(* ===== verification/DocPassesCorrect.v ===== *)
(** The passes over the documentation: how [collapse] groups the fragments, which
    documentation can be unindented, and that the two folders change nothing but the
    documentation. *)

From S2P Require Import Prelude RustStd TextLines CleanTypes CleanItems DocFold Pruning.
From S2P Require Import DocPasses CfgPass UnindentCorrect Passes PassesCorrect ItemTree.

(** ** The fragments of a documentation *)

(** The kind of a fragment, whether its first line has text, and its lines with text. *)
Definition profile : Type := DocFragmentKind * (bool * nat).
Definition profile_of (f : DocFragment) : profile :=
  (kind f, (text_first (doc_fragment_str f), texts (doc_fragment_str f))).

(** Neighbours of the same kind become one, except the included files. *)
Definition joins (p q : profile) : bool :=
  bool_decide (p.1 <> Include_) && bool_decide (p.1 = q.1).
Definition merge (p q : profile) : profile := (p.1, (p.2.1, p.2.2 + q.2.2)).
Fixpoint squash (ps : list profile) : list profile :=
  match ps with
  | [] => []
  | p :: ps =>
      match squash ps with
      | q :: qs => if joins p q then merge p q :: qs else p :: q :: qs
      | [] => [p]
      end
  end.

Lemma squash_head p ps : exists q qs, squash (p :: ps) = q :: qs /\ q.1 = p.1.
Proof.
  cbn. destruct (squash ps) as [|q qs]; [by eexists _, _|]. destruct (joins p q); by eexists _, _.
Qed.

Lemma squash_length ps : length (squash ps) <= length ps.
Proof.
  induction ps as [|p ps IH]; [done|]. cbn. destruct (squash ps) as [|q qs]; cbn in *; [lia|].
  destruct (joins p q); cbn; lia.
Qed.

Lemma squash_idem ps : squash (squash ps) = squash ps.
Proof.
  induction ps as [|p ps IH]; [done|]. cbn [squash].
  destruct (squash ps) as [|q qs] eqn:Hps; [done|]. destruct (joins p q) eqn:Hj.
  - assert (Hqs : match squash qs with
      | r :: rs => joins q r = false /\ r :: rs = qs | [] => qs = [] end).
    { cbn [squash] in IH. destruct (squash qs) as [|r rs] eqn:Hs.
      - by injection IH as <-.
      - destruct (joins q r) eqn:Hq; [|by injection IH as ->].
        exfalso. injection IH as _ <-. pose proof (squash_length rs) as Hlen.
        rewrite Hs in Hlen. cbn in Hlen. lia. }
    cbn [squash]. destruct (squash qs) as [|r rs]; [by subst|]. destruct Hqs as [Hqr ->].
    assert (joins (merge p q) r = false) as ->; [|done].
    unfold joins in *. cbn. apply andb_true_iff in Hj as [_ Hpq%bool_decide_eq_true].
    by rewrite Hpq.
  - change (squash (p :: q :: qs)) with (match squash (q :: qs) with
      | q :: qs => if joins p q then merge p q :: qs else p :: q :: qs | [] => [p] end).
    by rewrite IH, Hj.
Qed.

(** Joining the first two before or after the rest is the same. *)
Lemma squash_merge p q ps : joins p q = true -> squash (merge p q :: ps) = squash (p :: q :: ps).
Proof.
  intros Hj. cbn [squash]. assert (Hpq : p.1 = q.1).
  { by apply andb_true_iff in Hj as [_ ?%bool_decide_eq_true]. }
  assert (Hjr : forall r, joins (merge p q) r = joins q r).
  { intros r. unfold joins. cbn. by rewrite Hpq. }
  destruct (squash ps) as [|r rs]; [by rewrite Hj|]. rewrite Hjr.
  destruct (joins q r) eqn:Hqr; cbn.
  - assert (joins p (merge q r) = true) as -> by exact Hj.
    unfold merge. cbn. by rewrite Nat.add_assoc.
  - by rewrite Hj.
Qed.

Lemma squash_apart p q ps :
  joins p q = false -> squash (p :: q :: ps) = p :: squash (q :: ps).
Proof.
  intros Hj. change (squash (p :: q :: ps)) with (match squash (q :: ps) with
      | q :: qs => if joins p q then merge p q :: qs else p :: q :: qs | [] => [p] end).
  destruct (squash_head q ps) as (r & rs & -> & Hr).
  assert (joins p r = false) as ->; [|done]. unfold joins in *. by rewrite Hr.
Qed.

Lemma pad_profile f : profile_of (pad f) = profile_of f.
Proof. destruct f; unfold profile_of; cbn [pad kind doc_fragment_str]; by rewrite ?text_first_nl, ?texts_nl. Qed.

Definition fragment_utf8 (f : DocFragment) : Prop := str_utf8 (doc_fragment_str f).

Lemma nl_utf8 : str_utf8 nl.
Proof. done. Qed.

Lemma pad_utf8 f : fragment_utf8 f -> fragment_utf8 (pad f).
Proof. unfold fragment_utf8. destruct f; cbn; [|..|done]; intros Hs; by apply str_utf8_app. Qed.

Lemma append_returns f f' :
  joins (profile_of f) (profile_of f') = true -> fragment_utf8 f -> fragment_utf8 f' ->
  returns (append f f') (fun f2 =>
    profile_of f2 = merge (profile_of f) (profile_of f') /\ fragment_utf8 f2).
Proof.
  intros [Hk%bool_decide_eq_true _]%andb_true_iff Hf Hf'. unfold fragment_utf8 in *.
  destruct f; cbn in *; try done; (split;
    [unfold profile_of, merge; cbn [kind doc_fragment_str fst snd];
     by rewrite <- str_app_assoc, text_first_app, texts_app
    |apply str_utf8_app; [by apply str_utf8_app|done]]).
Qed.

Lemma collapse_step_some f docs g :
  collapse_step f (docs, Some g) =
  if joins (profile_of g) (profile_of f)
  then (g' ← append g f; mret (docs, Some g'))
  else mret (docs ++ [pad g], Some f).
Proof.
  unfold collapse_step, joins. cbn [profile_of fst].
  by destruct (decide (kind g = Include_)), (decide (kind g = kind f));
    repeat case_bool_decide.
Qed.

Lemma collapse_returns ds :
  Forall fragment_utf8 ds ->
  returns (collapse ds) (fun ds' =>
    List.map profile_of ds' = squash (List.map profile_of ds) /\ Forall fragment_utf8 ds').
Proof.
  intros Hu. unfold collapse.
  assert (Hloop : forall docs last, Forall fragment_utf8 (docs ++ option_list last) ->
    returns (fold_loop collapse_step ds (docs, last)) (fun st =>
      List.map profile_of (st.1 ++ option_list st.2) =
        List.map profile_of docs
          ++ squash (option_list (profile_of <$> last) ++ List.map profile_of ds) /\
      Forall fragment_utf8 (st.1 ++ option_list st.2))).
  { induction Hu as [|f ds Hf _ IH]; intros docs last Hd; cbn [fold_loop List.map].
    - apply returns_ret. cbn. rewrite List.map_app, app_nil_r. split; [|done]. by destruct last.
    - destruct last as [g|]; cbn [option_list from_option fmap option_fmap option_map] in *.
      2:{ apply IH. apply Forall_app. rewrite app_nil_r in Hd. split; [done|by constructor]. }
      apply Forall_app in Hd as [Hd Hg%(Forall_singleton fragment_utf8)].
      rewrite collapse_step_some. destruct (joins _ _) eqn:Hgf.
      + eapply returns_bind with (P := fun st => exists g', st = (docs, Some g') /\
            profile_of g' = merge (profile_of g) (profile_of f) /\ fragment_utf8 g').
        { eapply returns_bind; [by apply append_returns|]. intros g' Hg'. apply returns_ret.
          by exists g'. }
        intros ? (g' & -> & Hp & Hg'). eapply returns_mono.
        * apply IH. apply Forall_app. split; [done|by constructor].
        * intros st [Hst ?]. split; [|done]. rewrite Hst. cbn [fmap option_fmap option_map option_list from_option app].
          f_equal. rewrite Hp. by apply squash_merge.
      + cbn [mbind outcome_bind mret outcome_ret]. eapply returns_mono.
        * apply IH. rewrite <- app_assoc. apply Forall_app. split; [done|].
          constructor; [by apply pad_utf8|by constructor].
        * intros st [Hst ?]. split; [|done]. rewrite Hst, List.map_app, <- app_assoc. f_equal.
          symmetry. etrans; [by apply squash_apart|]. by rewrite <- pad_profile. }
  eapply returns_bind; [by apply (Hloop [] None)|]. intros st Hst. by apply returns_ret.
Qed.

(** ** Documentation that can be unindented

    Each fragment, and each one after they are collapsed, has text in its first line or one
    line of text at most. *)
Definition flat_profile (p : profile) : Prop := flat p.2.1 p.2.2.

Record docs_ok (ds : list DocFragment) : Prop := {
  dok_utf8 : Forall fragment_utf8 ds;
  dok_flat : Forall flat_profile (List.map profile_of ds);
  dok_collapsed : Forall flat_profile (squash (List.map profile_of ds))
}.

Lemma collapse_ok ds : docs_ok ds -> returns (collapse ds) docs_ok.
Proof.
  intros [Hu Hf Hc]. eapply returns_mono; [by apply collapse_returns|].
  intros ds' [Hp Hu']. split; [done|by rewrite Hp|by rewrite Hp, squash_idem].
Qed.

Lemma unindent_fragment_returns f :
  fragment_utf8 f -> flat_profile (profile_of f) ->
  returns (unindent_fragment f) (fun f' => profile_of f' = profile_of f /\ fragment_utf8 f').
Proof.
  unfold flat_profile, fragment_utf8. intros Hu Hf.
  destruct f as [line s|line s|line name s]; cbn in *;
    (eapply returns_bind; [by apply unindent_returns|]; intros s' (_ & Hu' & Ht & Hn);
     apply returns_ret; split; [|done]; unfold profile_of; cbn [kind doc_fragment_str];
     by rewrite Ht, Hn).
Qed.

Lemma unindent_ok ds : docs_ok ds -> returns (unindent_fragments ds) docs_ok.
Proof.
  intros [Hu Hf Hc]. unfold unindent_fragments. eapply returns_mono.
  - apply (map_loop_returns _ (fun f f' => profile_of f' = profile_of f /\ fragment_utf8 f')).
    intros f Hin. rewrite Forall_forall in Hu. apply unindent_fragment_returns; [by apply Hu|].
    rewrite Forall_forall in Hf. apply Hf, list_elem_of_In, in_map, list_elem_of_In, Hin.
  - intros ds' Hall.
    assert (Hp : List.map profile_of ds' = List.map profile_of ds /\ Forall fragment_utf8 ds').
    { clear -Hall. induction Hall as [|f f' ds ds' [Hp ?] _ [IH ?]]; [done|].
      cbn. rewrite Hp, IH. split; [done|by constructor]. }
    destruct Hp as [Hp Hu']. split; [done|by rewrite Hp..].
Qed.

(** ** Trees with another documentation *)

Inductive redocumented : Item -> Item -> Prop :=
| redocumented_item i' i :
    same_but_docs i' i -> shape (item_inner i') = shape (item_inner i) ->
    Forall2 redocumented (members (item_inner i')) (members (item_inner i)) ->
    redocumented i' i.

Lemma redocumented_inv i' i : redocumented i' i ->
  same_but_docs i' i /\ shape (item_inner i') = shape (item_inner i) /\
  Forall2 redocumented (members (item_inner i')) (members (item_inner i)).
Proof. by inversion 1. Qed.

Lemma Forall2_mono {A B} (R S : A -> B -> Prop) l' l :
  (forall x' x, x ∈ l -> R x' x -> S x' x) -> Forall2 R l' l -> Forall2 S l' l.
Proof. intros HRS. induction 1; constructor; [apply HRS; [set_solver|done]|set_solver]. Qed.

Lemma redocumented_sym i' i : redocumented i' i -> redocumented i i'.
Proof.
  revert i'. induction i as [i IH] using item_members_ind.
  intros i' (Hh & Hs & Hm)%redocumented_inv. constructor; [by symmetry|done|].
  apply Forall2_flip, (Forall2_mono redocumented); [|done]. intros x' x Hx. by apply IH.
Qed.

Lemma Forall2_kept {A} (R : A -> A -> Prop) l' l : Forall2 R l' l -> kept R l' l.
Proof. induction 1; by constructor. Qed.

(** Nothing is dropped, so that what holds of pruned trees holds of these. *)
Lemma redocumented_edited i' i : redocumented i' i -> edited false i' i.
Proof.
  revert i'. induction i as [i IH] using item_members_ind.
  intros i' (Hh & Hs & Hm)%redocumented_inv. constructor; [done|by left|].
  apply Forall2_kept in Hm. eapply kept_mono; [|exact Hm]. intros x' x Hx. by apply IH.
Qed.

Lemma redocumented_under current i' i y :
  redocumented i' i -> under (current, i) y ->
  exists d', under (current, i') (y.1, d') /\ redocumented d' y.2.
Proof.
  intros Hp Hu. remember (current, i) as x eqn:Hx. revert current i' i Hp Hx.
  induction Hu as [x|cur0 item items child y Hi Hc _ IH]; intros current i' i Hp ?; simplify_eq.
  { exists i'. split; [constructor|done]. }
  pose proof (redocumented_edited _ _ Hp) as He.
  destruct (proj2 (pruned_module _ _ _ _ He) ltac:(by eexists)) as [items' Hi'].
  apply redocumented_inv in Hp as ((Hname & _) & _ & Hk).
  rewrite (module_items_members _ _ Hi), (module_items_members _ _ Hi') in Hk.
  apply list_elem_of_lookup_1 in Hc as [j Hj].
  destruct (Forall2_lookup_r _ _ _ _ _ Hk Hj) as (c' & Hc' & Hcc).
  destruct (IH _ c' child Hcc eq_refl) as (d' & Hd' & Hdd). exists d'. split; [|done].
  rewrite <- Hname in Hd'. eapply under_child; [exact Hi'| |exact Hd'].
  by eapply list_elem_of_lookup_2.
Qed.

(** ** The folders *)

Definition documented_ok (d : Item) : Prop := docs_ok (doc_strings (item_attrs d)).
···
- Exercise brief
Repeat the material exactly. Begin with its first line and end with the line that has "(** The kind".

- Answer box
(* ===== verification/DocPassesCorrect.v ===== *)
(** The passes over the documentation: how [collapse] groups the fragments, which
    documentation can be unindented, and that the two folders change nothing but the
    documentation. *)

From S2P Require Import Prelude RustStd TextLines CleanTypes CleanItems DocFold Pruning.
From S2P Require Import DocPasses CfgPass UnindentCorrect Passes PassesCorrect ItemTree.

(** ** The fragments of a documentation *)

(** The kind of a fragment, whether its first line has text, and its lines with text. *)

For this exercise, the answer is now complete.